“其实我也很害怕。”
他降下车窗,夜风吹进来,撩起缪攸耳边的碎发,遮住了她脸颊上的酡红。“我也不知道人为什么要结婚,为什么要在一起……”蒋斯与的声音伴着夜风飘得很远,“人心太易变了。”
世界上有太多短暂的爱情,但只是爱情,他们仍旧维持着表面上的社会关系,是丈夫与妻子,是父母与子女。爱情只是数种人际关系之一。缪攸想得很明白,人不会因没有爱情而活不下去,但它必须是理想化的。它必须纯粹,也必须忠贞不变,不掺杂任何私欲。可惜凡是涉及占有,肯定会有私欲。恋爱是占有,结婚也是占有,甚至从开始动心的那一刻就已经开始占有。想这个人只属于自己,想他是她的全部,想他永远不会变心。想到最后,用一张结婚证给自己虚假的保证。
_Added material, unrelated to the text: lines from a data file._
(** A connection that appears is fresh. *)
Lemma inv_dialed s l : inv l -> lf_sender l = S_dialing -> s ∉ lf_dialed l -> inv (set_sender (S_dialed s) (dialed s l)).
Proof.
  intros [[Hnd Hsub] Hopen Hse Ht Hc Hns Hcount Hr Hsend Hdone] E Hs. unfold sender_ok in Hsend. rewrite E in Hsend.
  split; try done; cbn.
  - split; [done|]. intros s' Hin. apply elem_of_union. right. by apply Hsub.
  - intros s' [Hd Ho]. cbn in Hd, Ho. unfold owned; cbn. apply elem_of_union in Hd as [->%elem_of_singleton|Hd].
    + by right; right; left.
    + destruct (Hopen s') as [?|[?|[?|?]]]; [done|congruence|by right; left|congruence|congruence].
  - intros s' Hss. rewrite Hsend in Hss. done.
  - intros s' Hcl. apply elem_of_union. right. by apply Ht.
  - intros s' pc Hpc. destruct (Hr s' pc Hpc) as [H1 H2]. split; [|done]. cbn. set_solver.
  - unfold sender_ok, unregistered, is_open; cbn. split_and!; [done|set_solver| | |].
    + intros Hin. by apply Hs, Hsub.
    + destruct (lf_readers l !! s) as [pc|] eqn:Er; [|done]. by destruct (Hr s pc Er).
    + intros Hcl. by apply Hs, Ht.
Qed.

Lemma inv_register s l :
  inv l -> lf_sender l = S_dialed s -> lf_closed l = false -> inv (set_sender (S_shaking s) (register s l)).
Proof.
  intros [[Hnd Hsub] Hopen Hse Ht Hc Hns Hcount Hr Hsend Hdone] E Hcl. unfold sender_ok in Hsend. rewrite E in Hsend.
  destruct Hsend as (Hnone & (Ho & Hnr & Hncl)). split; try done; cbn.
  - intros s' Hop. unfold owned; cbn. destruct (Hopen s' Hop) as [?|[Hc'|[?|?]]]; [congruence| |left; congruence|congruence].
    by rewrite Hc' in Hc; rewrite Hcl in Hc.
  - intros s' [= <-]. apply Ho.
  - congruence.
  - unfold sender_ok; cbn. split_and!; [by left|apply Ho|done].
Qed.

Lemma inv_connected s l :
  inv l -> lf_sender l = S_shaking s -> lf_closed l = false -> inv (set_sender (S_sending s) (spawn_reader s l)).
Proof.
  intros [[Hnd Hsub] Hopen Hse Ht Hc Hns Hcount Hr Hsend Hdone] E Hcl. unfold sender_ok in Hsend. rewrite E in Hsend.
  destruct Hsend as (Hse' & Hd & Hnr). split; try done; cbn.
  - intros s' Hop. unfold owned; cbn. destruct (Hopen s' Hop) as [?|[?|[?|?]]]; [by left|by right; left|congruence|congruence].
  - rewrite Hcount, map_size_insert_None by done. lia.
  - intros s' pc. rewrite lookup_insert_Some. intros [[<- <-]|[_ Hq]]; [by split|by apply Hr].
  - intros Hdn. rewrite Hdn in Hc. cbn in Hc. congruence.
Qed.

Lemma inv_refused s l : inv l -> lf_sender l = S_refused s -> inv (set_sender S_loop (close_session s l)).
Proof.
  intros [[Hnd Hsub] Hopen Hse Ht Hc Hns Hcount Hr Hsend Hdone] E. unfold sender_ok in Hsend. rewrite E in Hsend.
  destruct Hsend as (Hnone & (Ho & Hnr & Hncl) & Hcl). split; try done.
  - split.
    + cbn. unfold is_closed. case_bool_decide; [done|]. apply NoDup_app. split_and!; [done| |apply NoDup_singleton].
      intros x Hx ->%list_elem_of_singleton. done.
    + intros s' [Hin| ->]%elem_of_close; [by apply Hsub|apply Ho].
  - intros s' Hop. change (is_open (close_session s l) s') in Hop. apply open_close in Hop as [Hop Hne]. destruct (Hopen s' Hop) as [?|[?|[?|?]]]; [by left|by right; left|congruence|congruence].
  - intros s' pc Hpc. destruct (Hr s' pc Hpc) as [H1 H2]. split; [done|]. destruct pc; try done; apply elem_of_close; by left.
Qed.

Lemma send_step_inv l l' : inv l -> send_step l l' -> inv l'.
Proof.
  intros I Hstep. pose proof (inv_sender l I) as Hs. unfold sender_ok in Hs.
  destruct Hstep as [E|s E Es|E Es|s E|s k E|E|E Ec|E|s E Hf|s E Ec|s E Ec|s E|s E|s E Ec Eo|s k E|s k E].
  - apply inv_set_sender; [done|congruence..|done].
  - apply inv_set_sender; [done|congruence..|]. split; [by left|by apply (inv_session l I)].
  - apply inv_set_sender; [done|congruence..|done].
  - apply inv_set_sender; [done|destruct E; congruence..|done].
  - apply inv_set_sender; [done|destruct E; congruence..|]. unfold sender_ok; cbn. by destruct E as [E|E]; rewrite E in Hs.
  - apply inv_set_sender; [done|congruence..|done].
  - rewrite E in Hs. apply inv_set_sender; [done|congruence..|done].
  - rewrite E in Hs. apply inv_set_sender; [done|congruence..|done].
  - by apply inv_dialed.
  - rewrite E in Hs. destruct Hs as [Hn Hu]. destruct I as [I1 Hopen I3 I4 I5 I6 I7 I8 I9 I10]. split; try done.
    intros s' Ho. unfold owned; cbn. destruct (Hopen s' Ho) as [?|[?|[?|?]]]; [by left|by right; left| |congruence].
    right; right; right. congruence.
  - by apply inv_register.
  - by apply inv_refused.
  - rewrite E in Hs. apply inv_set_sender; [done|congruence..|]. unfold sender_ok; cbn. tauto.
  - by apply inv_connected.
  - rewrite E in Hs. destruct Hs as [Hse Hd].
    apply inv_set_sender; [|cbn; congruence..|].
    + apply inv_close_session; [done|done|]. rewrite E. intros s' [|]; done.
    + split; [done|]. apply elem_of_close. by right.
  - rewrite E in Hs. destruct Hs as [Hse Hc].
    apply inv_set_sender; [by apply inv_unset_session|cbn; congruence..|].
    destruct k; [|done]. unfold sender_ok; cbn. case_bool_decide; [done|]. by destruct Hse.
Qed.

(** A session that has a reader, or that a Send writes on, is known to others
    than the Send that dialed it. *)
Lemma known_session s l :
  inv l -> is_Some (lf_readers l !! s) \/ watched (lf_sender l) = Some s \/ lf_close l = C_closing (Some s) ->
  s ∈ lf_dialed l /\ forall s', lf_sender l = S_dialed s' \/ lf_sender l = S_refused s' -> s' <> s.
Proof.
  intros I H. pose proof (inv_sender l I) as Hs. unfold sender_ok, unregistered in Hs. split.
  - destruct H as [[pc H]|[H|H]]; [by apply (inv_readers l I) in H as [? _]| |by apply (inv_taken l I)].
    destruct (lf_sender l); try done; injection H as ->; naive_solver.
  - intros s' E ->. destruct H as [[pc H]|[H|H]]; destruct E as [E|E]; rewrite E in *; naive_solver.
Qed.

Lemma watch_step_inv l l' : inv l -> watch_step l l' -> inv l'.
Proof. intros I [s E _]. destruct (known_session s l I) as [Hd Hf]; [auto|]. by apply inv_close_session. Qed.

Lemma inv_reader_done s l : inv l -> lf_readers l !! s = Some R_leaving -> inv (reader_done s l).
Proof.
  intros [Hn Hopen Hse Ht Hc Hns Hcount Hr Hsend Hdone] Hpc. split; try done.
  - cbn. rewrite Hcount, map_size_delete_Some by eauto.
    assert (size (lf_readers l) <> 0%nat) by (intros E; apply map_size_empty_inv in E; by rewrite E in Hpc). lia.
  - intros s' q. cbn. rewrite lookup_delete_Some. intros [_ Hq]. by apply Hr.
  - unfold sender_ok, unregistered in *. cbn. destruct (lf_sender l); try done; rewrite lookup_delete_None; tauto.
  - intros E. cbn. apply Hdone in E. rewrite E. apply delete_empty.
Qed.

Lemma reader_step_inv l l' : inv l -> reader_step l l' -> inv l'.
Proof.
  intros I [s E|s E|s E|s E]; pose proof (inv_readers l I s _ E) as [Hd Hcl].
  - by eapply inv_set_reader.
  - destruct (known_session s l I) as [_ Hf]; [by eauto|].
    eapply (inv_set_reader s R_dropping); [by apply inv_close_session|exact E|].
    split; [done|]. apply elem_of_close. by right.
  - eapply (inv_set_reader s R_unsetting); [by apply inv_unset_session|exact E|]. by split.
  - by apply inv_reader_done.
Qed.

Lemma inv_begin_close l : inv l -> lf_close l = C_none -> inv (begin_close l).
Proof.
  intros [Hn Hopen Hse Ht Hc Hns Hcount Hr Hsend Hdone] E. split; try done; cbn.
  - intros s Ho. unfold owned; cbn. destruct (Hopen s Ho) as [->|[?|?]]; [by right; left|congruence|by right; right].
  - intros s [= Hs]. by apply Hse.
  - unfold sender_ok, unregistered in *. cbn. destruct (lf_sender l); try done; naive_solver.
Qed.

Lemma inv_set_close pc l :
  inv l -> (forall s, lf_close l = C_closing (Some s) -> s ∈ lf_closes l) -> lf_close l <> C_none ->
  pc = C_waiting \/ pc = C_done /\ lf_count l = 0 -> inv (set_close pc l).
Proof.
  intros [Hn Hopen Hse Ht Hc Hns Hcount Hr Hsend Hdone] H1 H2 H3. split; try done; cbn.
  - intros s Ho. unfold owned; cbn. destruct (Hopen s Ho) as [?|[E|?]]; [by left| |by right; right].
    exfalso. apply Ho, H1, E.
  - intros s ->. destruct H3 as [|[]]; done.
  - rewrite Hc. destruct (lf_close l), H3 as [-> | [-> _]]; done.
  - unfold sender_ok, unregistered in *. cbn. destruct (lf_sender l); try done; destruct H3 as [-> | [-> _]]; naive_solver.
  - intros ->. destruct H3 as [|[_ E]]; [done|]. apply map_size_empty_inv. lia.
Qed.

Lemma life_close_step_inv l l' : inv l -> close_step l l' -> inv l'.
Proof.
  intros I [E|s E|E|E E0].
  - by apply inv_begin_close.
  - destruct (known_session s l I) as [Hd Hf]; [auto|].
    apply inv_set_close; [by apply inv_close_session| |cbn; congruence|by left].
    intros s' E'. cbn in E'. apply elem_of_close. right. congruence.
  - apply inv_set_close; [done|congruence|congruence|by left].
  - apply inv_set_close; [done|congruence|congruence|by right].
Qed.

Lemma life_step_inv l l' : inv l -> step l l' -> inv l'.
Proof. intros I [H|H|H|H]; eauto using send_step_inv, watch_step_inv, reader_step_inv, life_close_step_inv. Qed.

Lemma any_step_inv l l' : inv l -> any_step l l' -> inv l'.
Proof. intros I [H|H]; eauto using send_begins_inv, life_step_inv. Qed.

Lemma life_reachable_inv l : reachable l -> inv l.
Proof. revert l. apply (rtc_ind_r inv); [apply inv_new|]. eauto using any_step_inv. Qed.

(** *** Termination *)

(** How many steps are left to each part once the client is closed *)
Definition send_left (pc : send_pc) : nat :=
  match pc with
  | S_idle => 0
  | S_loop => 1
  | S_refused _ => 2
  | S_dialed _ => 3
  | S_dialing => 4
  | S_unsetting _ _ => 2
  | S_dropping _ _ => 3
  | S_sending _ | S_shaking _ | S_using _ => 5
  | S_start => 7
  end.

Definition reader_left (pc : reader_pc) : nat :=
  match pc with R_reading => 4 | R_dropping => 3 | R_unsetting => 2 | R_leaving => 1 end.

Definition close_left (pc : close_pc) : nat :=
  match pc with C_none => 3 | C_closing _ => 2 | C_waiting => 1 | C_done => 0 end.

(** The callback closes the session watched once. *)
Definition watch_left (l : life) : nat :=
  match watched (lf_sender l) with Some s => if is_closed s l then 0 else 1 | None => 0 end.

Definition readers_left (m : gmap nat reader_pc) : nat := map_fold (fun _ pc n => (reader_left pc + n)%nat) 0%nat m.

Definition steps_left (l : life) : nat :=
  send_left (lf_sender l) + watch_left l + readers_left (lf_readers l) + close_left (lf_close l).

Lemma readers_left_delete m s pc : m !! s = Some pc -> readers_left m = (reader_left pc + readers_left (delete s m))%nat.
Proof. intros H. unfold readers_left. rewrite (map_fold_delete_L _ _ s pc); [done|intros; lia|done]. Qed.

Lemma readers_left_insert m s pc pc' :
  m !! s = Some pc -> (readers_left (<[s := pc']> m) + reader_left pc = readers_left m + reader_left pc')%nat.
Proof.
  intros H. rewrite (readers_left_delete m s pc H), (readers_left_delete (<[s := pc']> m) s pc') by by rewrite lookup_insert_eq.
  rewrite delete_insert_eq. lia.
Qed.
(** What an accepted command line went through *)
Lemma runArgs_inv LookupEnv ParseDuration Hostname s c :
  runArgs LookupEnv ParseDuration Hostname s = Ok c ->
  exists s' podIdentity discard, let f := fs_flags s' in
    applyLoggingEnvironment LookupEnv ParseDuration s = Ok s' /\
    validateLogging (fg_logLevel f) (fg_logInterval f) = None /\ stdout_choice f = Ok discard /\
    (fg_exportMode f = "tagcount" -> fg_source f = "ebpf") /\
    (podIdentity = true -> fg_source f = "ebpf" /\ 0 < fg_podSyncTimeout f) /\
    (fg_source f = "stdin" /\ c = call_Run discard (fg_window f) \/
     fg_source f = "ebpf" /\ runLive Hostname f podIdentity discard = Ok c).
Proof.
  unfold runArgs. destruct (negb _); [done|]. destruct (applyLoggingEnvironment _ _ s) as [s'|e]; [|done]. cbn [mbind result_mbind result_bind].
  destruct (validateLogging _ _) eqn:Ev; [done|]. set (f := fs_flags s') in *.
  set (pod := if _ : bool then false else _). clearbody pod. destruct (negb _ && _); [done|].
  destruct (stdout_choice f) as [discard|e] eqn:Ed; [|done]. cbn [result_bind].
  destruct (bool_decide (fg_exportMode f = "tagcount") && _) eqn:Et; [done|].
  destruct (is_explicit s' "pod-sync-timeout" && _); [done|].
  destruct (pod && _) eqn:Ep; [done|]. destruct (negb _ && negb pod); [done|].
  intros E. exists s', pod, discard. split_and!; try done.
  - intros Hx. rewrite (bool_decide_true (fg_exportMode f = "tagcount")) in Et by done. cbn [andb] in Et.
    by apply negb_false_iff, bool_decide_eq_true in Et.
  - intros Hp. rewrite Hp in Ep. cbn [andb] in Ep. apply orb_false_iff in Ep as [H1 H2].
    apply negb_false_iff, bool_decide_eq_true in H1. split; [done|]. by apply Z.leb_gt in H2.
  - case_bool_decide as Hs; [left; split; [done|by injection E as <-]|]. case_bool_decide as Hb; [by right|done].
Qed.
Lemma deb_package_goes_to_apt_witness :
  calls (download_and_install (PyStr ubuntu_deb_url) (world_of ubuntu_host [])).1
  = [] ++ [CallUrlretrieve ubuntu_deb_url (download_path_of ubuntu_host ubuntu_deb_url);
           CallRun (apt_argv (path_name ubuntu_deb_url))] ∧
  ((download_and_install (PyStr ubuntu_deb_url) (world_of ubuntu_host [])).2 = Ret true →
   (run_process ubuntu_host (apt_argv (path_name ubuntu_deb_url))
      (root (urlretrieve ubuntu_deb_url (download_path_of ubuntu_host ubuntu_deb_url)
               (world_of ubuntu_host [])).1)).2 = Exited 0).
Proof.
  apply (deb_package_goes_to_apt ubuntu_deb_url (world_of ubuntu_host [])).
  - done.
  - vm_compute. reflexivity.
  - apply (pair_of_snd (urlretrieve ubuntu_deb_url
                          (download_path_of ubuntu_host ubuntu_deb_url)
                          (world_of ubuntu_host []))).
    vm_compute. reflexivity.
Defined.

(** A temporary directory is gone when its block is left, however the
    block is left. *)
Lemma with_TemporaryDirectory_discards {A} (body : path → M A) (w : World) :
  Fs.lookup (mkdtemp (host w) (root w)) (root w) = None →
  Fs.lookup (mkdtemp (host w) (root w)) (root (with_TemporaryDirectory body w).1) = None.
Proof.
  intros Hfree. set (t := mkdtemp (host w) (root w)) in *.
  assert (Hn : normalize t ≠ []).
  { intros Hn. by rewrite (lookup_root t _ Hn) in Hfree. }
  unfold with_TemporaryDirectory. unfold_M. simpl. fold t. rewrite Hfree.
  destruct (Fs.lookup_parent t (root w)) as [[data|ch]|]; simpl; try done.
  rewrite try_finally_run. simpl. by apply lookup_remove.
Qed.

(** X12. The directory into which the archive is unpacked does not
    outlive the installation of the bundle: if the name picked for it was
    free, nothing is found under that name afterwards, whether the bundle
    was installed, was missing from the archive, or a step failed. *)
Theorem install_app_bundle_discards_tempdir (download_path : path) (w : World) :
  Fs.lookup (mkdtemp (host w) (root w)) (root w) = None →
  Fs.lookup (mkdtemp (host w) (root w)) (root (install_app_bundle download_path w).1)
  = None.
Proof.
  intros Hfree. unfold install_app_bundle.
  unfold mbind at 1. unfold M_bind at 1. unfold print at 1. unfold modify.
  cbv beta iota.
  by apply (with_TemporaryDirectory_discards _ (add_stdout _ w)).
Qed.

Lemma install_app_bundle_discards_tempdir_witness :
  Fs.lookup ["tmp"; "tmpa1b2c3"]
    (root (install_app_bundle ["home"; "u"; "work"; "WezTerm.zip"]
             (world_of macos_host [])).1) = None.
Proof.
  apply (install_app_bundle_discards_tempdir ["home"; "u"; "work"; "WezTerm.zip"]
           (world_of macos_host [])).
  vm_compute. reflexivity.
Defined.

(** ** The Configurator's other paths *)

(** X13. With nothing to do the Configurator does nothing: on a host that
    is neither Linux nor macOS and has no git, it prints its banner, the
    two notices and its closing lines, makes no external call, leaves the
    file system as it was, and returns. *)
Theorem configurator_without_fonts_and_git (w : World) :
  system (host w) ≠ "Linux" → system (host w) ≠ "Darwin" →
  which (host w) "git" = None →
  (apply_wezterm_configuration w).2 = Ret () ∧
  root (apply_wezterm_configuration w).1 = root w ∧
  calls (apply_wezterm_configuration w).1 = calls w ∧
  stdout (apply_wezterm_configuration w).1
  = stdout w ++ [config_banner;
                 "不支持的操作系统 '" +:+ system (host w) +:+ "'，跳过字体安装。";
                 "警告: 未找到 'git' 命令，跳过配置文件克隆。";
                 "--- WezTerm 配置完成 ---";
                 "请重启您的 WezTerm 实例以使所有更改生效。"].
Proof.
  intros Hlinux Hdarwin Hgit.
  unfold apply_wezterm_configuration, font_phase, font_setup, resolve_font_dir,
    clone_phase.
  unfold_M. simpl.
  rewrite !decide_False by done. simpl. rewrite Hgit.
  rewrite bool_decide_eq_false_2 by (by intros [? ?]). simpl.
  by rewrite <-!app_assoc.
Qed.

Definition bare_windows_host : Host :=
  mkHost "Windows" "AMD64" (Ret []) ["Users"; "u"] ["Users"; "u"; "work"]
    (λ _, Fetched "bytes") (λ _ t, (t, Exited 0)) (λ _, Ret ∅)
    (λ _, ["tmp"; "t"]) (λ _, None).

Lemma configurator_without_fonts_and_git_witness :
  (apply_wezterm_configuration (world_of bare_windows_host [])).2 = Ret () ∧
  root (apply_wezterm_configuration (world_of bare_windows_host [])).1 = sample_tree ∧
  calls (apply_wezterm_configuration (world_of bare_windows_host [])).1 = [] ∧
  stdout (apply_wezterm_configuration (world_of bare_windows_host [])).1
  = [] ++ [config_banner;
           "不支持的操作系统 '" +:+ "Windows" +:+ "'，跳过字体安装。";
           "警告: 未找到 'git' 命令，跳过配置文件克隆。";
           "--- WezTerm 配置完成 ---";
           "请重启您的 WezTerm 实例以使所有更改生效。"].
Proof.
  apply (configurator_without_fonts_and_git (world_of bare_windows_host [])); done.
Defined.

Lemma clone_phase_with_git (w : World) :
  is_Some (which (host w) "git") →
  clone_phase w
  = try_except (backup_and_clone (config_dir_of (host w))) clone_failed
      (add_stdout "正在克隆 wezterm-config 配置文件..." w).
Proof.
  intros Hgit. unfold clone_phase. unfold mbind at 1. unfold M_bind, gets. simpl.
  by rewrite bool_decide_eq_true_2.
Qed.

(** X14. When the backup path holds a regular file, the configuration
    phase gives up before it has changed anything: the removal of the
    supposed backup directory fails, the fault is caught and reported, no
    clone is attempted, and the configuration stays where it was. *)
Theorem backup_blocked_by_file (w : World) (old : node) (data : string) :
  is_Some (which (host w) "git") →
  Fs.lookup (config_dir_of (host w)) (root w) = Some old →
  Fs.lookup (backup_dir_of (host w)) (root w) = Some (File data) →
  (clone_phase w).2 = Ret () ∧
  root (clone_phase w).1 = root w ∧
  calls (clone_phase w).1 = calls w.
Proof.
  intros Hgit Hold Hbak. rewrite (clone_phase_with_git w Hgit).
  unfold try_except, backup_and_clone, path_exists, Fs.exists_. unfold_M. simpl.
  rewrite Hold. rewrite bool_decide_eq_true_2 by eauto. simpl.
  fold (backup_dir_of (host w)). rewrite Hbak.
  rewrite bool_decide_eq_true_2 by eauto.
  unfold rmtree. unfold_M. simpl. by rewrite Hbak.
Qed.

Definition blocked_tree : Fs.tree :=
  {[ "home" := Dir {[ "u" := Dir {[
       "work" := Dir ∅;
       ".config" := Dir {[
         "wezterm" := Dir {[ "wezterm.lua" := File "current" ]};
         "wezterm.bak" := File "notes" ]} ]} ]} ]}.

Definition blocked_world : World := mkWorld ubuntu_host blocked_tree [] [] [].

Lemma backup_blocked_by_file_witness :
  (clone_phase blocked_world).2 = Ret () ∧
  root (clone_phase blocked_world).1 = blocked_tree ∧
  calls (clone_phase blocked_world).1 = [].
Proof.
  apply (backup_blocked_by_file blocked_world current_configuration "notes").
  - by eexists.
  - vm_compute. reflexivity.
  - vm_compute. reflexivity.
Defined.

(** X15. Without a configuration at the target path the phase goes
    straight to the clone: no backup is made or removed, the clone is the
    only external call, and it runs on the file system as it was. *)
Theorem clone_without_existing_configuration (w : World) :
  is_Some (which (host w) "git") →
  Fs.lookup (config_dir_of (host w)) (root w) = None →
  calls (clone_phase w).1 = calls w ++ [CallRun (git_clone_argv (host w))] ∧
  root (clone_phase w).1 = (run_process (host w) (git_clone_argv (host w)) (root w)).1.
Proof.
  intros Hgit Hnone. rewrite (clone_phase_with_git w Hgit).
  unfold try_except, backup_and_clone, path_exists, Fs.exists_. unfold_M. simpl.
  rewrite Hnone. rewrite bool_decide_eq_false_2 by (by intros [? ?]). simpl.
  fold (config_dir_of (host w)). fold (git_clone_argv (host w)).
  set (w0 := add_stdout "正在克隆 wezterm-config 配置文件..." w).
  pose proof (subprocess_run_spec (git_clone_argv (host w)) w0) as [Hc _].
  pose proof (subprocess_run_root (git_clone_argv (host w)) w0) as Hr.
  destruct (subprocess_run (git_clone_argv (host w)) w0) as [w1 [[]|e]]; simpl in *.
  - done.
  - unfold clone_failed, except_Exception. by destruct (is_Exception e).
Qed.

Definition fresh_tree : Fs.tree :=
  {[ "home" := Dir {[ "u" := Dir {[ "work" := Dir ∅ ]} ]} ]}.

Lemma clone_without_existing_configuration_witness :
  calls (clone_phase (mkWorld ubuntu_host fresh_tree [] [] [])).1
  = [] ++ [CallRun (git_clone_argv ubuntu_host)] ∧
  root (clone_phase (mkWorld ubuntu_host fresh_tree [] [] [])).1
  = (run_process ubuntu_host (git_clone_argv ubuntu_host) fresh_tree).1.
Proof.
  apply (clone_without_existing_configuration (mkWorld ubuntu_host fresh_tree [] [] [])).
  - by eexists.
  - vm_compute. reflexivity.
Defined.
缪攸转头望着窗外飞驰的路灯,忍不住还是说:“可你是男性。”蒋斯与听懂了,但蒋斯与说:“我不想要那些。”在钱权性资源外,他想要非常理想化、也非常天真可笑的人的东西。那是什么、如何获得,蒋斯与不知道,只知道摆在面前的他都不想要。矫情而不知好歹,身在福中却不惜福,类似这些蒋斯与都坦然想过,既然身在既得利益中,那干脆依靠比别人多的选择权和系在人生里的安全绳放肆一把。无论是做鸭,还是不结婚,蒋斯与实施了,也并不因此赋予什么独特的意义,因为他仅仅不知道如何对抗恐惧罢了。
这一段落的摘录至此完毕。